Radiation therapists are present during each radiation procedure to ensure that the correct dose of radiation is being delivered precisely where it is needed.


Radiation Therapy for Non-Small Cell Lung Cancer


Radiation therapy for early-stage non-small cell lung cancer, which consists of a single small nodule in the lung without any spread to nearby lymph nodes, is typically given as stereotactic body radiation therapy (SBRT). SBRT has been highly successful in treating small lung lesions with excellent long-term chances to eradicate them. It is therefore the
standard of care for patients who cannot be treated surgically.


Radiation therapy is given in place of surgery for patients with advanced non-small cell lung cancer that has spread to the lymph nodes but is still confined to the chest and who cannot be treated surgically either because of a tumor’s location or because of the patient’s health. It is ideally given with chemotherapy administered either at the same time or before or after radiation therapy. These treatments typically last about six weeks, with five daily treatments per week.


Patients who have advanced non-small cell lung cancer that is confined to the chest and who have their tumor surgically removed may be treated with a five-to-six week course of radiation therapy before or after their surgery depending on their specific situation.

 

Radiation Therapy for Small Cell Lung Cancer


The approach your physicians recommend will depend on the stage of your disease.
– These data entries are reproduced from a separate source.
Definition wantAddr (snap : RouteSnapshot.t) : gset string :=
  list_to_set (omap (λ s, if InternalService.Vip s =? "" then None else Some (InternalService.Vip s))
    (RouteSnapshot.InternalServices snap)).

(** The key of a port that gets a listener. *)
Definition port_key (vip : string) (p : InternalPort.t) : option string :=
  if (InternalPort.Port p =? 0)%Z then None
  else if EqualFold (InternalPort.Protocol p) "udp" then None
  else Some (Health.JoinHostPort vip (pretty (InternalPort.Port p))).

(** The listeners of a service, in the order of its ports. *)
Definition service_ports (s : InternalService.t) : list (string * list Endpoint.t) :=
  let vip := InternalService.Vip s in
  if vip =? "" then []
  else omap (λ p, (λ key, (key, InternalPort.Endpoints p)) <$> port_key vip p) (InternalService.Ports s).

Definition wantLis (snap : RouteSnapshot.t) : gmap string (list Endpoint.t) :=
  insert_all fst snd (RouteSnapshot.InternalServices snap ≫= service_ports) ∅.

Section reconcile.
Context {RO : RangeOrder}.
Variable h : host.t.

Notation prog := (t * list effect)%type.

Definition ensure (want : gset string) (p : prog) : prog :=
  let '(v, log) := p in
  if negb (bool_decide (want = ∅)) && negb (started v) then
    (mk (host.ensured h) (inflight v) (addrs v) (listeners v), log ++ [EnsureDummy])
  else p.

Definition add_addr (p : prog) (vip : string) : prog :=
  let '(v, log) := p in
  if bool_decide (vip ∈ addrs v) then p
  else
    (if host.added h vip then mk (started v) (inflight v) ({[vip]} ∪ addrs v) (listeners v) else v,
     log ++ [AddAddr (vip +:+ "/32")]).

Definition open_listener (p : prog) (want : string * list Endpoint.t) : prog :=
  let '(v, log) := p in
  let '(key, eps) := want in
  match listeners v !! key with
  | Some _ => (mk (started v) (inflight v) (addrs v) (<[key := eps]> (listeners v)), log)
  | None =>
    (if host.listened h key then mk (started v) (inflight v) (addrs v) (<[key := eps]> (listeners v)) else v,
     log ++ [Listen key])
  end.

Definition close_listener (want : gmap string (list Endpoint.t)) (p : prog) (l : string * list Endpoint.t) : prog :=
  let '(v, log) := p in
  match want !! l.1 with
  | Some _ => p
  | None => (mk (started v) (inflight v) (addrs v) (delete l.1 (listeners v)), log ++ [CloseListener l.1])
  end.

Definition del_addr (want : gset string) (p : prog) (vip : string) : prog :=
  let '(v, log) := p in
  if bool_decide (vip ∈ want) then p
  else (mk (started v) (inflight v) (addrs v ∖ {[vip]}) (listeners v), log ++ [DelAddr (vip +:+ "/32")]).

Definition Reconcile (snap : RouteSnapshot.t) (v : t) : prog :=
  let wantA := wantAddr snap in
  let wantL := wantLis snap in
  let p := ensure wantA (v, []) in
  let p := foldl add_addr p (range_keys wantA) in
  let p := foldl open_listener p (range wantL) in
  let p := foldl (close_listener wantL) p (range (listeners p.1)) in
  foldl (del_addr wantA) p (range_keys (addrs p.1)).

Definition Close (v : t) : prog :=
  let p := foldl (close_listener ∅) (v, []) (range (listeners v)) in
  foldl (del_addr ∅) p (range_keys (addrs v)).

End reconcile.

(** ** Connections *)

(** The counter of an address is created when it is asked for. *)
Definition counter (inflight : gmap string Z) (addr : string) : gmap string Z :=
  match inflight !! addr with Some _ => inflight | None => <[addr := 0%Z]> inflight end.

Definition load (inflight : gmap string Z) (addr : string) : gmap string Z * Z :=
  let inflight := counter inflight addr in (inflight, default 0%Z (inflight !! addr)).

Definition add_counter (d : Z) (inflight : gmap string Z) (addr : string) : gmap string Z :=
  let inflight := counter inflight addr in <[addr := (default 0%Z (inflight !! addr) + d)%Z]> inflight.

Definition acquire : gmap string Z → string → gmap string Z := add_counter 1.
Definition release : gmap string Z → string → gmap string Z := add_counter (-1).

(** Two draws of different healthy endpoints; a draw out of range panics. *)
Definition pick (inflight : gmap string Z) (eps : list Endpoint.t) (rnd : nat → nat → nat) :
    outcome (gmap string Z * option Endpoint.t) :=
  let healthy := List.filter Endpoint.Healthy eps in
  match healthy with
  | [] => Ret (inflight, None)
  | [e] => Ret (inflight, Some e)
  | _ =>
    let i := rnd 0 (length healthy) in
    let j := rnd 1 (length healthy - 1) in
    let j := if (i <=? j)%nat then S j else j in
    match healthy !! j, healthy !! i with
    | Some b, Some a =>
      let '(inflight, lb) := load inflight (Endpoint.Addr b) in
      let '(inflight, la) := load inflight (Endpoint.Addr a) in
      Ret (inflight, Some (if (lb <? la)%Z then b else a))
    | _, _ => Panic
    end
  end.

(** A connection that was accepted: the backend it is spliced to, if one was picked and
    could be dialed.  The counters when the splice is over. *)
Definition handle (dial : string → bool) (inflight : gmap string Z) (eps : list Endpoint.t) (rnd : nat → nat → nat) :
    outcome (gmap string Z * option Endpoint.t) :=
  obind (pick inflight eps rnd) (λ '(inflight, ep),
    match ep with
    | None => Ret (inflight, None)
    | Some ep =>
      let inflight := acquire inflight (Endpoint.Addr ep) in
      Ret (release inflight (Endpoint.Addr ep), if dial (Endpoint.Addr ep) then Some ep else None)
    end).

End VIP.

(** * Public TCP ports (l4.go) *)

(** The order in which a Go loop visits a map of ports. *)
Class PortOrder := port_range : ∀ {A : Type}, gmap Z A → list (Z * A).
Class PortOrderOk (PO : PortOrder) := port_range_perm : ∀ {A : Type} (m : gmap Z A), port_range m ≡ₚ map_to_list m.

Module L4.

(** A listener is its current route. *)
Notation t := (gmap Z L4Route.t).

Definition want (snap : RouteSnapshot.t) : t :=
  insert_all L4Route.PublicPort (λ r, r)
    (List.filter (λ r, negb (L4Route.PublicPort r =? 0)%Z) (RouteSnapshot.L4Routes snap)) ∅.

Section reconcile.
Context {PO : PortOrder}.
(** Whether the host lets a port be listened on in a pass. *)
Variable listen : Z → bool.

Definition open_listener (l : t) (w : Z * L4Route.t) : t :=
  match l !! w.1 with
  | Some _ => <[w.1 := w.2]> l
  | None => if listen w.1 then <[w.1 := w.2]> l else l
  end.

Definition close_unwanted (want : t) (l : t) (w : Z * L4Route.t) : t :=
  match want !! w.1 with Some _ => l | None => delete w.1 l end.

Definition reconcile (snap : RouteSnapshot.t) (l : t) : t :=
  let l := foldl open_listener l (port_range (want snap)) in
  foldl (close_unwanted (want snap)) l (port_range l).

Definition closeAll (l : t) : t := foldl (λ l (w : Z * L4Route.t), delete w.1 l) l (port_range l).

End reconcile.

(** A connection on a port: the shared balancer picks the backend. *)
Definition handle (node : string) (dial : string → bool) (inflight : gmap string Z) (route : L4Route.t)
    (rnd : nat → nat → nat) : outcome (gmap string Z * option Endpoint.t) :=
  obind (Proxy.pick node inflight (L4Route.Endpoints route) rnd 0) (λ ep,
    match ep with
    | None => Ret (inflight, None)
    | Some ep =>
      let inflight := Proxy.acquire (Endpoint.Addr ep) inflight in
      Ret (Proxy.release (Endpoint.Addr ep) inflight, if dial (Endpoint.Addr ep) then Some ep else None)
    end).
End L4.

(** * What a pass does *)

Section vip_spec.
Context {RO : RangeOrder} {ROk : RangeOrderOk RO}.
Import VIP.
Implicit Types v : VIP.t.

(** Loops: the state they leave, and their calls. *)
Lemma add_addrs_spec h l v log :
  NoDup l → ∃ a,
    foldl (add_addr h) (v, log) l
    = (mk (started v) (inflight v) (list_to_set (List.filter (host.added h) l) ∪ addrs v) (listeners v),
       log ++ ((λ vip, AddAddr (vip +:+ "/32")) <$> a))
    ∧ NoDup a ∧ ∀ vip, vip ∈ a ↔ vip ∈ l ∧ vip ∉ addrs v.
Proof.
  revert v log. induction l as [|vip l IH]; intros v log Hnd; cbn [foldl].
  { exists []. rewrite app_nil_r. destruct v. cbn. split; [f_equal; f_equal; set_solver|]. split; [constructor|]. intros; set_solver. }
  apply NoDup_cons in Hnd as [Hv Hnd]. unfold add_addr at 2. case_bool_decide as Hin.
  - destruct (IH v log Hnd) as (a & -> & Ha & Hain). exists a. split; [|split; [done|intros x; rewrite Hain, elem_of_cons; set_solver]].
    do 2 f_equal. apply set_eq. cbn. intros x. destruct (host.added h vip); cbn; set_solver.
  - set (v1 := if host.added h vip then _ else v).
    assert (addrs v1 = (if host.added h vip then {[vip]} else ∅) ∪ addrs v ∧ started v1 = started v ∧ inflight v1 = inflight v
      ∧ listeners v1 = listeners v) as (A1 & A2 & A3 & A4).
    { unfold v1. destruct (host.added h vip); [done|]. split_and!; try done. set_solver. }
    clearbody v1. destruct (IH v1 (log ++ [AddAddr (vip +:+ "/32")]) Hnd) as (a & -> & Ha & Hain).
    exists (vip :: a). split; [|split].
    + rewrite A1, A2, A3, A4, fmap_cons, <- app_assoc. do 2 f_equal. apply set_eq. cbn. intros x. destruct (host.added h vip); cbn; set_solver.
    + apply NoDup_cons. split; [|done]. rewrite Hain. by intros [? _].
    + intros x. rewrite !elem_of_cons, Hain, A1. destruct (decide (x = vip)) as [->|Hne]; [tauto|]. destruct (host.added h vip); set_solver.
Qed.

Lemma open_listeners_spec h l v log :
  NoDup l.*1 → ∃ o ls,
    foldl (open_listener h) (v, log) l = (mk (started v) (inflight v) (addrs v) ls, log ++ (Listen <$> o))
    ∧ NoDup o ∧ (∀ k, k ∈ o ↔ k ∈ l.*1 ∧ listeners v !! k = None)
    ∧ ls = foldl (λ m w, match m !! w.1 with
                     | Some _ => <[w.1 := w.2]> m
                     | None => if host.listened h w.1 then <[w.1 := w.2]> m else m end) (listeners v) l.
Proof.
  revert v log. induction l as [|[k eps] l IH]; intros v log Hnd; cbn [foldl].
  { exists [], (listeners v). rewrite app_nil_r. destruct v. split_and!; [done|constructor|intros; cbn; set_solver|done]. }
  apply NoDup_cons in Hnd as [Hk Hnd]. unfold open_listener at 2. cbn [fst snd].
  destruct (listeners v !! k) as [old|] eqn:Hl.
  - set (v1 := mk _ _ _ _). destruct (IH v1 log Hnd) as (o & ls & -> & Ho & Hin & Hls). exists o, ls. split_and!; try done.
    intros x. rewrite Hin. cbn. rewrite elem_of_cons. destruct (decide (x = k)) as [->|Hne].
    + rewrite lookup_insert_eq, Hl. split; [by intros [? ?]|by intros [_ ?]].
    + rewrite lookup_insert_ne by done. tauto.
  - set (v1 := if host.listened h k then _ else v).
    assert (started v1 = started v ∧ inflight v1 = inflight v ∧ addrs v1 = addrs v
      ∧ listeners v1 = if host.listened h k then <[k := eps]> (listeners v) else listeners v) as (A1 & A2 & A3 & A4)
      by (unfold v1; by destruct (host.listened h k)).
    clearbody v1. destruct (IH v1 (log ++ [Listen k]) Hnd) as (o & ls & -> & Ho & Hin & Hls). exists (k :: o), ls. split_and!.
    + by rewrite A1, A2, A3, fmap_cons, <- app_assoc.
    + apply NoDup_cons. split; [|done]. rewrite Hin. by intros [? _].
    + intros x. rewrite fmap_cons, !elem_of_cons, Hin, A4. cbn [fst]. destruct (decide (x = k)) as [->|Hne]; [tauto|].
      destruct (host.listened h k); [rewrite lookup_insert_ne by done|]; tauto.
    + by rewrite Hls, A4.
Qed.

Lemma close_listeners_spec want l v log :
  NoDup l.*1 → ∃ c,
    foldl (close_listener want) (v, log) l
    = (mk (started v) (inflight v) (addrs v) (foldl (λ m w, match want !! w.1 with Some _ => m | None => delete w.1 m end) (listeners v) l),
       log ++ (CloseListener <$> c))
    ∧ NoDup c ∧ (∀ k, k ∈ c ↔ k ∈ l.*1 ∧ want !! k = None).
Proof.
  revert v log. induction l as [|[k eps] l IH]; intros v log Hnd; cbn [foldl].
  { exists []. rewrite app_nil_r. destruct v. split_and!; [done|constructor|intros; cbn; set_solver]. }
  apply NoDup_cons in Hnd as [Hk Hnd]. unfold close_listener at 2. cbn [fst snd]. destruct (want !! k) as [w|] eqn:Hw.
  - destruct (IH v log Hnd) as (c & -> & Hc & Hin). exists c. split_and!; try done. intros x. rewrite Hin. cbn. rewrite elem_of_cons.
    split; [tauto|]. intros [[->|?] Hx]; [congruence|done].
  - destruct (IH (mk (started v) (inflight v) (addrs v) (delete k (listeners v))) (log ++ [CloseListener k]) Hnd) as (c & -> & Hc & Hin).
    exists (k :: c). split_and!.
    + by rewrite fmap_cons, <- app_assoc.
    + apply NoDup_cons. split; [|done]. rewrite Hin. by intros [? _].
    + intros x. cbn. rewrite !elem_of_cons, Hin. split; [intros [->|?]; tauto|tauto].
Qed.

Lemma del_addrs_spec want l v log :
  NoDup l → ∃ d,
    foldl (del_addr want) (v, log) l
    = (mk (started v) (inflight v) (addrs v ∖ (list_to_set l ∖ want)) (listeners v), log ++ ((λ vip, DelAddr (vip +:+ "/32")) <$> d))
    ∧ NoDup d ∧ ∀ vip, vip ∈ d ↔ vip ∈ l ∧ vip ∉ want.
Proof.
  revert v log. induction l as [|vip l IH]; intros v log Hnd; cbn [foldl].
  { exists []. rewrite app_nil_r. destruct v. cbn. split; [do 2 f_equal; set_solver|]. split; [constructor|]. intros; set_solver. }
  apply NoDup_cons in Hnd as [Hv Hnd]. unfold del_addr at 2. case_bool_decide as Hin.
  - destruct (IH v log Hnd) as (d & -> & Hd & Hdin). exists d. split; [|split; [done|intros x; rewrite Hdin, elem_of_cons; set_solver]].
    do 2 f_equal. cbn. set_solver.
  - destruct (IH (mk (started v) (inflight v) (addrs v ∖ {[vip]}) (listeners v)) (log ++ [DelAddr (vip +:+ "/32")]) Hnd) as (d & -> & Hd & Hdin).
    exists (vip :: d). split; [|split].
    + rewrite fmap_cons, <- app_assoc. do 2 f_equal. cbn. set_solver.
    + apply NoDup_cons. split; [|done]. rewrite Hdin. by intros [? _].
    + intros x. rewrite !elem_of_cons, Hdin. destruct (decide (x = vip)) as [->|]; [tauto|]. set_solver.
Qed.

(** The listeners and addresses a pass leaves. *)
Definition listening (h : host.t) (snap : RouteSnapshot.t) (old : gmap string (list Endpoint.t)) (k : string) : option (list Endpoint.t) :=
  match wantLis snap !! k with
  | Some eps => if bool_decide (is_Some (old !! k)) || host.listened h k then Some eps else None
  | None => None
  end.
People with limited-stage small cell lung cancer confined to the chest simultaneously receive a combination of chemotherapy and radiation therapy to shrink the tumor. Radiation therapy for limited-stage small cell lung cancer can be administered either once or twice a day. The treatment course lasts between three and seven weeks.

People with extensive-stage cancer typically receive chemotherapy only. Radiation therapy can be given to help improve symptoms such as pain, headaches, or weakness from brain lesions. The treatment course typically lasts for two to three weeks, with five daily treatments per week.


In many people, small cell lung cancer metastasizes or spreads to the brain, even after a positive response to initial treatments.


Prophylactic or preventive cranial irradiation is a whole-brain radiation therapy that can help prevent the development of brain metastases and improve survival in patients with limited- and extensive-stage small cell lung cancer who show a response to treatment with first-line chemotherapy or chemotherapy and radiation therapy.